Quello che stiamo facendo adesso è questo: noi abbiamo lavorato per anni su questa questione accorgendoci che questi elementi stavano scendendo in campo e che non c'erano degli interventi in difesa. Voi pensate che tutta la zona 6 ha circa 150 mila abitanti, 20 mila sono i minori, i servizi sociali hanno in carico nominalmente più di mille casi e poi con la riduzione dei fondi il comune prende in carico solo le situazioni che gli vengono inviate dal tribunale; sapete quanti sono gli assistenti sociali su tutta la zona 6 a seguire 1000-1200 casi? Sono 7. Vi rendete ben conto che c'è qualcosa che non funziona.
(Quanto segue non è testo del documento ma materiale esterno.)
(** The lines the loop of v1.0 prints: one for each file that is held
    open, in the order of the list. *)
Lemma V10_cleanup_loop_prints (todo : list string) : forall st : App,
  exists lines,
    unlink_errors_printed st (fun _ e => "程序退出清理時出錯: " +:+ exn_str e)
      (filter (fun q => held (disk (world st)) q = true) todo) lines /\
    stdout (world (exec (for_each todo (fun temp_file =>
      try_except
        (let! st := get in
         if bool_decide (is_Some (disk (world st) !! temp_file)) then os_unlink temp_file
         else pass)
        is_OSError
        (fun e => print ("程序退出清理時出錯: " +:+ exn_str e)))) st)) =
      stdout (world st) ++ lines.
Proof.
  induction todo as [|p todo IH]; intros st.
  - exists []. split; [constructor|]. unfold exec. simpl. rewrite app_nil_r. reflexivity.
  - unfold exec. simpl for_each.
    destruct (disk (world st) !! p) as [f|] eqn:Hf.
    + destruct (locked f) eqn:Hl.
      * assert (Hdel : deletable (disk (world st)) p = false)
          by (unfold deletable; rewrite Hf, Hl; reflexivity).
        destruct (os_unlink_fails p st Hdel) as (e & Hrun & Hos).
        assert (Hstep : try_except
            (let! st := get in
             if bool_decide (is_Some (disk (world st) !! p)) then os_unlink p else pass)
            is_OSError
            (fun e => print ("程序退出清理時出錯: " +:+ exn_str e)) st =
            (Returned tt, printed ("程序退出清理時出錯: " +:+ exn_str e) st)).
        { unfold try_except, bind, get.
          rewrite bool_decide_eq_true_2 by (rewrite Hf; eexists; reflexivity).
          rewrite Hrun, Hos. reflexivity. }
        rewrite (bind_returned _ _ _ _ _ Hstep).
        destruct (IH (printed ("程序退出清理時出錯: " +:+ exn_str e) st))
          as (lines & Hlines & Hout).
        exists (("程序退出清理時出錯: " +:+ exn_str e) :: lines). split.
        -- rewrite filter_cons_True by (unfold held; rewrite Hf; exact Hl).
           constructor; [exists e; split; [exact Hrun|reflexivity]|].
           apply (unlink_errors_printed_same_files
                    (printed ("程序退出清理時出錯: " +:+ exn_str e) st));
             [reflexivity|exact Hlines].
        -- unfold exec in Hout. rewrite Hout. simpl. rewrite <- app_assoc. reflexivity.
      * assert (Hdel : deletable (disk (world st)) p = true)
          by (unfold deletable; rewrite Hf, Hl; reflexivity).
        assert (Hstep : try_except
            (let! st := get in
             if bool_decide (is_Some (disk (world st) !! p)) then os_unlink p else pass)
            is_OSError
            (fun e => print ("程序退出清理時出錯: " +:+ exn_str e)) st =
            (Returned tt, set_disk_of (delete p) st)).
        { unfold try_except, bind, get.
          rewrite bool_decide_eq_true_2 by (rewrite Hf; eexists; reflexivity).
          rewrite (os_unlink_deletable p st Hdel). reflexivity. }
        rewrite (bind_returned _ _ _ _ _ Hstep).
        destruct (IH (set_disk_of (delete p) st)) as (lines & Hlines & Hout).
        exists lines. split.
        -- rewrite filter_cons_False by (unfold held; rewrite Hf, Hl; discriminate).
           assert (Hfil :
             filter (fun q => held (disk (world (set_disk_of (delete p) st))) q = true) todo
             = filter (fun q => held (disk (world st)) q = true) todo).
           { apply filter_ext_in. intros q _. simpl. rewrite (held_delete _ _ _ Hdel). tauto. }
           rewrite Hfil in Hlines.
           apply (unlink_errors_printed_same_files (set_disk_of (delete p) st));
             [|exact Hlines].
           intros q Hq. apply list_elem_of_filter in Hq as [Hq _]. simpl.
           apply lookup_delete_ne. intros ->. unfold held in Hq. rewrite Hf, Hl in Hq.
           discriminate Hq.
        -- unfold exec in Hout. rewrite Hout. reflexivity.
    + assert (Hstep : try_except
          (let! st := get in
           if bool_decide (is_Some (disk (world st) !! p)) then os_unlink p else pass)
          is_OSError
          (fun e => print ("程序退出清理時出錯: " +:+ exn_str e)) st = (Returned tt, st)).
      { unfold try_except, bind, get.
        rewrite bool_decide_eq_false_2 by (rewrite Hf; intros [? ?]; discriminate).
        reflexivity. }
      rewrite (bind_returned _ _ _ _ _ Hstep).
      destruct (IH st) as (lines & Hlines & Hout).
      exists lines. split.
      * rewrite filter_cons_False by (unfold held; rewrite Hf; discriminate). exact Hlines.
      * unfold exec in Hout. exact Hout.
Qed.
Lemma fold_py_max_maximum (ys : list Q) :
  forall a, fold_left py_max ys a == Spec.maximum a ys.
Proof.
  induction ys as [|y ys IH]; intros a; simpl.
  - reflexivity.
  - rewrite IH. rewrite (maximum_compat ys (py_max_Qmax a y)).
    apply maximum_Qmax.
Qed.

Lemma maximum_ge_head (ys : list Q) : forall a, a <= Spec.maximum a ys.
Proof.
  destruct ys as [|y ys]; intros a; simpl.
  - lra.
  - apply Q.le_max_l.
Qed.

Lemma concat_trailing_join (sep t : pystr) (ts : list pystr) :
  List.concat (map (fun x => x ++ sep) (t :: ts)) = join sep (t :: ts) ++ sep.
Proof.
  revert t. induction ts as [|u ts IH]; intros t.
  - simpl. now rewrite app_nil_r.
  - change (List.concat (map (fun x => x ++ sep) (t :: u :: ts)))
      with ((t ++ sep) ++ List.concat (map (fun x => x ++ sep) (u :: ts))).
    rewrite IH.
    change (join sep (t :: u :: ts)) with (t ++ sep ++ join sep (u :: ts)).
    now rewrite <- !app_assoc.
Qed.

Lemma drained_text (items : list Segment) :
  strip (full_text (drained items)) = Spec.joined_text items.
Proof.
  unfold drained, Spec.joined_text, Spec.trimmed_texts.
  rewrite fold_full_text. simpl full_text. simpl app.
  destruct items as [|s items]; [reflexivity|].
  rewrite <- (map_map (fun s => strip (seg_text s)) (fun x => x ++ [32%N])).
  change (map (fun s => strip (seg_text s)) (s :: items))
    with (strip (seg_text s) :: map (fun s => strip (seg_text s)) items).
  rewrite concat_trailing_join, lit_space.
  apply strip_app_space.
Qed.

Lemma drained_duration (items : list Segment) :
  Forall Spec.well_timed items ->
  total_duration (drained items) == Spec.max_end_offset items.
Proof.
  intros Hwt. unfold drained, Spec.max_end_offset.
  rewrite fold_total_duration. simpl total_duration.
  rewrite fold_py_max_maximum.
  destruct items as [|s items]; simpl; [reflexivity|].
  apply Q.max_r.
  apply Forall_inv in Hwt. destruct Hwt as [H0 H1].
  pose proof (maximum_ge_head (map seg_end items) (seg_end s)). lra.
Qed.

Lemma drained_confidence (items : list Segment) :
  items <> [] ->
  confidence_score (average_confidence (transcript_segments (drained items)))
  == Spec.normalized_confidence items.
Proof.
  intros Hne. unfold Spec.normalized_confidence, Spec.mean, Spec.logProbability.
  apply confidence_score_clamp.
  pose proof (fold_transcript_confidences items audio_locals_init) as Hc.
  pose proof (fold_transcript_length items audio_locals_init) as Hl.
  fold (drained items) in Hc, Hl. simpl in Hc, Hl.
  unfold average_confidence.
  destruct (transcript_segments (drained items)) as [|d ts] eqn:E.
  - destruct items; [now elim Hne | discriminate].
  - rewrite Hc, py_sum_total. unfold py_len. rewrite Hl, length_map.
    reflexivity.
Qed.

Lemma same_outcome {a : transcribe_outcome} {stream info stream' info'} :
  a = TranscribeReturns stream info ->
  a = TranscribeReturns stream' info' ->
  stream' = stream /\ info' = info.
Proof. intros H1 H2. rewrite H1 in H2. now inversion H2. Qed.

(** *** The staged file: released on success, left behind on failure *)

Lemma released_not_on_disk os content w :
  on_disk (temp_name os) (released os content w) = false.
Proof.
  unfold on_disk, released. simpl disk.
  destruct (in_dec pystr_eq_dec _ _) as [i|_]; [|reflexivity].
  now apply remove_In in i.
Qed.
Noi, rispetto a questo, abbiamo ovviamente orientato i nostri interventi sull'area del disagio, abbiamo aumentato i posti del doposcuola, abbiamo messo più operatori sui percorsi sulla dispersione scolastica, abbiamo cercato di finanziare il più possibile i percorsi di tirocinio, borsa lavoro e alternativi dove noi lavoriamo con un grosso livello di presa in carico perché come diceva Gino o gli vuoi bene e si fidano, oppure non riesci ad accompagnarli neanche dietro l'angolo, perché questi soltanto nell'identificazione con il gruppo deviante e soltanto l'identificazione col quartiere, riescono ad assumere una faccia che li può aiutare ad andare fuori, perché altrimenti gli è negata qualunque identificazione in positivo.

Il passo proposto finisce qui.